10x10 draughts needs a similar correction. Using all 500,000+ games from the database Turbo Dambase [5], I find b^d = 8.22^101 = 2.5 x 10^92. So like checkers much higher than previously estimated.
The GTC of the other variants is unknown. To estimate these, we need to know the branching factor and the average game length. These are determined experimentally. To this end, I developed a basic engine (named 'General') that can play all games at a reasonable level. Properties: data structure: single-dimensional array; search: principal variation search, transposition table, history heuristic, repetition check, single-move extension, quiescence search (side captures only), single thread, no forward pruning; evaluation: material (king = 1.5 men for checkers, king = sqrt(N) men for NxN draughts, runaways, outpost safety, balance, center control, mobility, holes, drawish material, trapped kings for checkers, mainly missing element: locks; parameters are hand-tuned; no opening book; no endgame databases; randomized: shuffle root move list before search. Tested for 10x10 draughts, the version with positional evaluation scored 78.5% against the material-only version (158 games, 5 sec/move).

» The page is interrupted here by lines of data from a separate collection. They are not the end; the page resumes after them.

(** A field of the limit, read from the converted list. *)
Lemma convert_field limit m k s :
  convertNamespaceResourceLimitToResourceList limit = Ok m ->
  (s <> "" -> (k, s) ∈ limitsMap limit) ->
  (s = "" -> resourceQuotaConversion k ∉
               map (fun kv => resourceQuotaConversion kv.1) (limitsMap limit)) ->
  limitQ s = Some (rl_Name m (resourceQuotaConversion k)) .
Proof.
  intros H Hin Hout. destruct (convertLoop_lookup _ _ _ H (limitsMap_NoDup _)) as [H1 H2].
  unfold limitQ, rl_Name. destruct (String.eqb_spec s "") as [->|Hs].
  - rewrite H2 by auto. by rewrite lookup_empty.
  - rewrite (H1 k s) by auto.
    assert (is_Some (gm_get m (resourceQuotaConversion k))) as [q ->]; [|done].
    rewrite <- (H1 k s (Hin Hs)). clear H1 H2 Hout. unfold convertNamespaceResourceLimitToResourceList in H.
    specialize (Hin Hs). revert H Hin. generalize (∅ : gmap string Z) as limits.
    induction (limitsMap limit) as [|[k' v'] l IH]; intros limits; simpl; [set_solver|].
    unfold parseQ. destruct (lib_parseQuantity v') as [q|] eqn:Eq; simpl; [|done].
    intros H [[= -> ->]|Hin]%elem_of_cons; [by rewrite Eq|eauto].
Qed.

The resulting program can beat me, a former 10x10 draughts club player, in all variants. The 10x10 version scores about 1 draw per 20 games against Maximus (equal time), which amounts to expert level.
Before starting the experiment (playing a large amount of games) the following questions have to be answered.
1. When do we stop a game that will probably end in a draw?
2. How much time (or depth) do we give the program, for games to be representative?
3. How many games do we play?
For draughts there is a natural moment to stop a game: if the search score is near zero and we have drawish material: the player who is behind has a king and the other player has 3 or less pieces (10x10, 12x12, 14x14) or 2 or less pieces (6x6, 8x8; exception: 1 king against 3 is also a draw when the king-alone is on the main diagonal - if I am not mistaken).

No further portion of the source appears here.